A Coinbase enviou uma notificação gerada por inteligência artificial a milhões de usuários anunciando o placar final da final da Copa do Mundo entre Noruega e Brasil antes do início da partida. O fato, que gerou uma crise de credibilidade da plataforma, ocorreu durante o torneio de 2026. A empresa divulgou que a Noruega havia vencido o Brasil por 3 a 2, com um jogador marcando duas vezes, embora o jogo ainda não tivesse começado.
A plataforma, que opera contratos de eventos por meio de sua Everything Exchange, utiliza a Kalshi, operadora de mercados de previsão avaliada em US$ 22 bilhões, para fornecer o fluxo de mercado.
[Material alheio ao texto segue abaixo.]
(** The yield a machine adds to the capacity of a shift. *)
Definition yield (enabled : bool) (per_shift : Z) : Z :=
  if enabled then per_shift else 0.





Section Counting.
Import pulp.

(** The value is a whole number, so [int(...)] does not change it. *)
Definition integral (q : Q) : Prop := (q == inject_Z (Py.int q))%Q.

(** The machines of the stage with their switches. *)
Definition tab_machines (u1 u2 u3 : bool) : list (resource * bool) :=
  [(p3030, u1); (p3090i, u2); (ima, u3)].

(** The processes of the stage with their switches. *)
Definition coat_processes (ub ug : bool) : list (resource * bool) :=
  [(solution, true); (bosch, ub); (glatt, ug)].

(** The count the result reports for one process and one shift. *)
Definition coat_count (value : assignment) (s : shift) (r : resource) (u : bool)
    (n : Z) : Z :=
  if u then Coating_PS.var_sum value (fun d => Coating_PS.make_var (Shift s r d) u) n
  else 0.

End Counting.


(** The solver reports optimal every model of the family that is reported
    optimal at a larger demand. *)
Definition status_downward (solver : pulp.Solver) (model : Z -> pulp.LpProblem) : Prop :=
  forall B B', B' <= B ->
    pulp.status (solver (model B)) = pulp.LpStatusOptimal ->
    pulp.status (solver (model B')) = pulp.LpStatusOptimal.

(** The solver finds every model of the family that can be satisfied. *)
Definition complete_on (solver : pulp.Solver) (model : Z -> pulp.LpProblem) : Prop :=
  forall B, (exists a, pulp.feasible (model B) a = true) ->
            pulp.status (solver (model B)) = pulp.LpStatusOptimal.

(** The models of a family differ in the demand only: what satisfies one
    satisfies those of smaller demand. *)
Definition demand_only (model : Z -> pulp.LpProblem) : Prop :=
  forall B B' a, B' <= B ->
    pulp.feasible (model B) a = true -> pulp.feasible (model B') a = true.

(** ** What the searches change in a result *)


(** ** The throughput search between two probes *)

Section SearchInvariant.

Variable P : Z -> Z -> Run (option Formulation_PS.CombinedResult).
Variables n N : Z.


End SearchInvariant.

(** ** Printed lines *)

(** The log with its printed lines left out. *)
Definition without_prints (log : list event) : list event :=
  filter (fun e => negb (is_print e)) log.

(** A flag that only adds printed lines: the value returned does not
    depend on it, and the log without the flag is the log with it less
    the printed lines. *)
Definition only_prints {A : Type} (f : bool -> Run A) : Prop :=
  forall flag,
    fst (f flag) = fst (f false) /\ without_prints (snd (f flag)) = snd (f false).

(** Nothing is printed. *)
Definition silent (log : list event) : Prop := without_prints log = log.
O CEO da Coinbase, Brian Armstrong, defende que os mercados de previsão representam “a forma última de busca pela verdade”, pois os usuários buscam informações mais confiáveis que a imprensa ou pesquisas. No entanto, o incidente demonstrou uma falha na verificação dos dados.
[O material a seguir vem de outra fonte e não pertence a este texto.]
Lemma fillLoop_terminates_witness :
  is_u64 (215 * MiB) /\ calls_return_without_error 101 (fun _ => gen_all_ok) /\
  exists st,
    fillLoop (Z.to_nat (215 * MiB / (100 * MiB)) + 2) 101 (fun _ => gen_all_ok)
      (initState (215 * MiB)) = Some st /\
    (availableSpace st = 0 \/ ends_with_final st).
Proof.
  assert (H : is_u64 (215 * MiB)) by (vm_compute; split; [discriminate | reflexivity]).
  split; [exact H|]. split; [exact gen_all_ok_calls_return|].
  exact (proj2 (fillLoop_terminates 101 (fun _ => gen_all_ok) (215 * MiB) H
                  gen_all_ok_calls_return)).
Defined.

(** C4, amended: with the tracked space positive and strictly below the
    bound of 10 MiB, the loop makes exactly one more call and ends.  The
    call is for the sentinel name, which is none of the numbered names, and
    asks for 1 MiB: the file takes [min(1 MiB, space)] bytes, not all the
    space that is left.  With the space at the bound or above, the loop
    does not take this branch. *)
Theorem fillStep_final_file :
  forall (genfuel : nat) (envs : nat -> gen_env) (st : fill_state),
    0 < availableSpace st < lowSpace ->
    (2 <= genfuel)%nat ->
    full_or_error (g_write (envs (fileCount st))) ->
    (forall n, finalName <> regularName n) /\
    (forall st2 st2', lowSpace <= availableSpace st2 ->
                      fillStep genfuel envs st2 <> Some (LoopBreak st2')) /\
    exists r t st',
      generateChaffFile genfuel (envs (fileCount st)) finalName 1 (availableSpace st)
      = Some (r, t) /\
      fillStep genfuel envs st = Some (LoopBreak st') /\
      (forall fuel, fillLoop (S fuel) genfuel envs st = Some st') /\
      attempts st' = attempts st ++
        [{| a_name := finalName; a_sizeMB := 1; a_avail := availableSpace st;
            a_result := r; a_trace := t |}] /\
      availableSpace st' = availableSpace st - bytesWritten r /\
      (gen_err r = None ->
       bytesWritten r = Z.min MiB (availableSpace st) /\
       createdFiles st' = createdFiles st ++ [finalName]).
Proof.
  intros genfuel envs st Ha Hfuel Hw.
  pose proof lowSpace_value as Hl. pose proof MiB_value as Hm.
  pose proof chunkSize_value as Hc.
  split; [exact finalName_not_regular|]. split.
  { intros st2 st2' Hge Hstep. apply fillStep_break in Hstep. lia. }
  assert (Hu : is_u64 (availableSpace st)) by (unfold is_u64; lia).
  destruct (generateChaffFile_returns genfuel (envs (fileCount st)) finalName 1
              (availableSpace st) Hu Hw) as (r & t & Hgen).
  { rewrite sizeBytes_of_one. unfold chunkFuel.
    assert (Z.min MiB (availableSpace st) / chunkSize <= 1)
      by (apply Z.div_le_upper_bound; lia).
    assert (0 <= Z.min MiB (availableSpace st) / chunkSize)
      by (apply Z.div_pos; lia).
    lia. }
  destruct (generateChaffFile_paths _ _ _ _ _ _ _ Hu Hw Hgen) as [Hrem Hok].
  rewrite sizeBytes_of_one in Hok.
  destruct (fillStep_final genfuel envs st r t Ha Hgen)
    as (st' & Hstep & Hatt & _ & Hav & Hcr).
  exists r, t, st'. split; [exact Hgen|]. split; [exact Hstep|]. split.
  { intros fuel. cbn [fillLoop]. rewrite Hstep. reflexivity. }
  split; [exact Hatt|]. split; [lia|].
  intros Hnone. specialize (Hok Hnone). split; [exact Hok|].
  rewrite Hcr, Hnone. cbn [is_err negb andb].
  destruct (bytesWritten r >? 0) eqn:E; [reflexivity|].
  rewrite Z.gtb_ltb in E. apply Z.ltb_ge in E. lia.
Qed.

(** The scenario of 8 MiB: the sentinel file gets 1 MiB and 7 MiB stay. *)
Lemma fillStep_final_file_witness :
  0 < availableSpace (initState (8 * MiB)) < lowSpace /\
  exists r t st',
    generateChaffFile 2 gen_all_ok finalName 1 (8 * MiB) = Some (r, t) /\
    fillStep 2 (fun _ => gen_all_ok) (initState (8 * MiB)) = Some (LoopBreak st') /\
    bytesWritten r = MiB /\
    availableSpace st' = 7 * MiB /\
    createdFiles st' = [finalName].
Proof.
  assert (Ha : 0 < availableSpace (initState (8 * MiB)) < lowSpace)
    by (vm_compute; split; reflexivity).
  split; [exact Ha|].
  destruct (fillStep_final_file 2 (fun _ => gen_all_ok) (initState (8 * MiB)) Ha
              (le_n 2) (fun k len _ => eq_refl))
    as (_ & _ & r & t & st' & Hgen & Hstep & _ & _ & Hav & Hok).
  exists r, t, st'. split; [exact Hgen|]. split; [exact Hstep|].
  assert (Hr : gen_err r = None /\ bytesWritten r = MiB).
  { vm_compute in Hgen. injection Hgen as <- _. split; reflexivity. }
  destruct Hr as [Hnone Hb]. destruct (Hok Hnone) as [_ Hcr].
  split; [exact Hb|]. split.
  - rewrite Hav, Hb. reflexivity.
  - exact Hcr.
Defined.

(** C4 as stated fails: with 8 MiB left on an OS that never fails the
    sentinel file takes 1 MiB, not the 8 MiB that are left; and with
    exactly 10 MiB left the one file written is the numbered one. *)
Lemma final_file_counterexample :
  ~ final_file_consumes_rest 101 (fun _ => gen_all_ok) (8 * MiB) /\
  ~ final_file_consumes_rest 101 (fun _ => gen_all_ok) lowSpace.
Proof.
  split.
  - intros (fuel & st & a & Hrun & Hatt & _ & Hbytes).
    destruct fuel as [|fuel]; vm_compute in Hrun; [discriminate|].
    injection Hrun as <-.
    cbn in Hatt. injection Hatt as <-. vm_compute in Hbytes. discriminate.
  - intros (fuel & st & a & Hrun & Hatt & Hname & _).
    destruct fuel as [|[|fuel]]; vm_compute in Hrun; [discriminate | discriminate |].
    injection Hrun as <-.
    cbn in Hatt. injection Hatt as <-. vm_compute in Hname. discriminate.
Qed.

End Fill.

(* ================================================================= *)
(** ** Scenarios *)

Section Scenarios.

Import Chaff.

(** 25 MiB available: one numbered file of 25 MiB, then no space is left
    and the loop ends with one created file. *)
Example fill_25_MiB :
  option_map (fun st => (availableSpace st, fileCount st, createdFiles st,
                         map (fun a => bytesWritten (a_result a)) (attempts st)))
    (fillLoop 2 101 (fun _ => gen_all_ok) (initState (25 * MiB)))
  = Some (0, 1%nat, [regularName 0], [25 * MiB]).
Proof. vm_compute. reflexivity. Qed.

(** A request of 10 MiB with no space available: [(0, 0, nil)] and no file. *)
Example generate_without_space :
  generateChaffFile 0 gen_all_ok (regularName 0) 10 0
  = Some ({| remainingSpace := 0; bytesWritten := 0; gen_err := None |}, []).
Proof. reflexivity. Qed.

(** A file of 3 MiB: three passes of 3 MiB each, 9 MiB written, file
    removed, no error. *)
Example shred_3_MiB :
  option_map (fun r => (fst r, bytes_committed (snd r), syncs_done (snd r),
                        existsb is_remove (snd r)))
    (shredFile 4 (shred_all_ok (3 * MiB)) (regularName 0))
  = Some (None, 9 * MiB, 3%nat, true).
Proof. vm_compute. reflexivity. Qed.

(** An empty file is removed at once, with no pass. *)
Example shred_empty :
  shredFile 0 (shred_all_ok 0) (regularName 0)
  = Some (None,
          [EvOpen (regularName 0) None; EvStat None; EvClose (regularName 0) None;
           EvRemove (regularName 0) None; EvClose (regularName 0) (Some ErrClosed)]).
Proof. reflexivity. Qed.

(** The call of C5 inside the loop: the file that holds 1 MiB + 512 bytes
    is not put on the list of created files, and the tracked space is not
    changed. *)
Example fill_step_after_failed_write :
  option_map (fun s => match s with
                       | LoopContinue st =>
                           Some (availableSpace st, fileCount st, createdFiles st)
                       | _ => None
                       end)
    (fillStep 101 (fun _ => gen_short_second_write) (initState (300 * MiB)))
  = Some (Some (300 * MiB, 1%nat, [])).
Proof. vm_compute. reflexivity. Qed.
O jogo entre Noruega e Brasil foi posteriormente realizado e terminou com a Noruega vencendo por 2 a 1, e o jogador em questão marcou duas vezes. A inteligência artificial da Coinbase acertou o vencedor e o artilheiro, mas errou o placar, inventando uma versão e distribuindo-a como fato. A empresa já confirmou que sua equipe está investigando o ocorrido.
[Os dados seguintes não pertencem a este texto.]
Lemma chain_ascending l : Forall ok l -> Sorted le l -> ascending l.
Proof.
  intros Hok Hs. induction Hs as [|x t Hs IH Hd]; [constructor|].
  apply Forall_cons in Hok as [Hx Ht]. specialize (IH Ht).
  constructor; [assumption|].
  destruct Hd as [|y r Hxy]; [constructor|].
  apply Forall_cons in Ht as [Hy _].
  apply StronglySorted_inv in IH as [_ Hr].
  constructor; [assumption|].
  rewrite Forall_forall in Hr |- *. intros z Hz.
  apply (ltb_negtrans z y x Hy (Hr z Hz) Hxy).
Qed.

Lemma ascending_before l1 x l2 :
  ascending (l1 ++ x :: l2) -> Forall (fun y => ltb x y = false) l1.
Proof.
  induction l1 as [|y t IH]; simpl; intros Hs; [constructor|].
  apply StronglySorted_inv in Hs as [Hs Hy].
  constructor; [|apply IH, Hs].
  apply Forall_app in Hy as [_ Hy]. apply Forall_cons in Hy as [Hy _].
  exact Hy.
Qed.

Lemma fold_insert_ascending_id l : forall acc,
  ascending (acc ++ l) -> fold_left ins l acc = acc ++ l.
Proof.
  induction l as [|x t IH]; intros acc Hs; simpl.
  - rewrite app_nil_r. reflexivity.
  - pose proof (insert_right_at x acc [] (ascending_before acc x t Hs)) as E.
    rewrite app_nil_r in E. rewrite E by discriminate.
    rewrite IH; rewrite <- app_assoc; [reflexivity|exact Hs].
Qed.

Lemma fold_insert_descending l : forall acc,
  StronglySorted (fun x y => ltb y x = true) l ->
  Forall (fun x => Forall (fun y => ltb x y = true) acc) l ->
  fold_left ins l acc = rev l ++ acc.
Proof.
  induction l as [|x t IH]; intros acc Hs Hacc; simpl; [reflexivity|].
  apply StronglySorted_inv in Hs as [Hs Hx].
  apply Forall_cons in Hacc as [Hxacc Hacc].
  assert (PyList.insert_right ltb x acc = x :: acc) as ->.
  { destruct Hxacc as [|y r Hy _]; simpl; [reflexivity|].
    rewrite Hy. reflexivity. }
  rewrite IH, <- app_assoc; [reflexivity|assumption|].
  rewrite Forall_forall in Hx, Hacc |- *. intros z Hz.
  constructor; [apply Hx, Hz|apply Hacc, Hz].
Qed.

Lemma descending_chain_strong l :
  Sorted (fun x y => ltb y x = true) l ->
  StronglySorted (fun x y => ltb y x = true) l.
Proof.
  apply Sorted_StronglySorted. intros x y z Hxy Hyz.
  apply (ltb_trans z y x Hyz Hxy).
Qed.

Lemma binarysort_run run rest prefix :
  prefix = PyList.insertion_sort ltb run -> Forall ok (run ++ rest) ->
  PyList.binarysort ltb prefix rest = PyList.insertion_sort ltb (run ++ rest).
Proof.
  intros -> Hok. apply Forall_app in Hok as [Hrun Hrest].
  unfold PyList.insertion_sort at 2. rewrite fold_left_app.
  apply binarysort_eq; [|assumption|apply insertion_sort_ascending, Hrun].
  eapply Permutation_Forall; [symmetry; apply insertion_sort_perm|assumption].
Qed.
O episódio ocorre em um momento delicado para a Coinbase, que enfrenta processos judiciais em Nova York sobre a natureza de seus produtos de mercado de previsão. A alegação regulatória da Coinbase é que esses mercados se enquadram no arcabouço de derivativos da CFTC, mas a disseminação de informações falsas geradas por IA complica sua defesa perante os órgãos reguladores.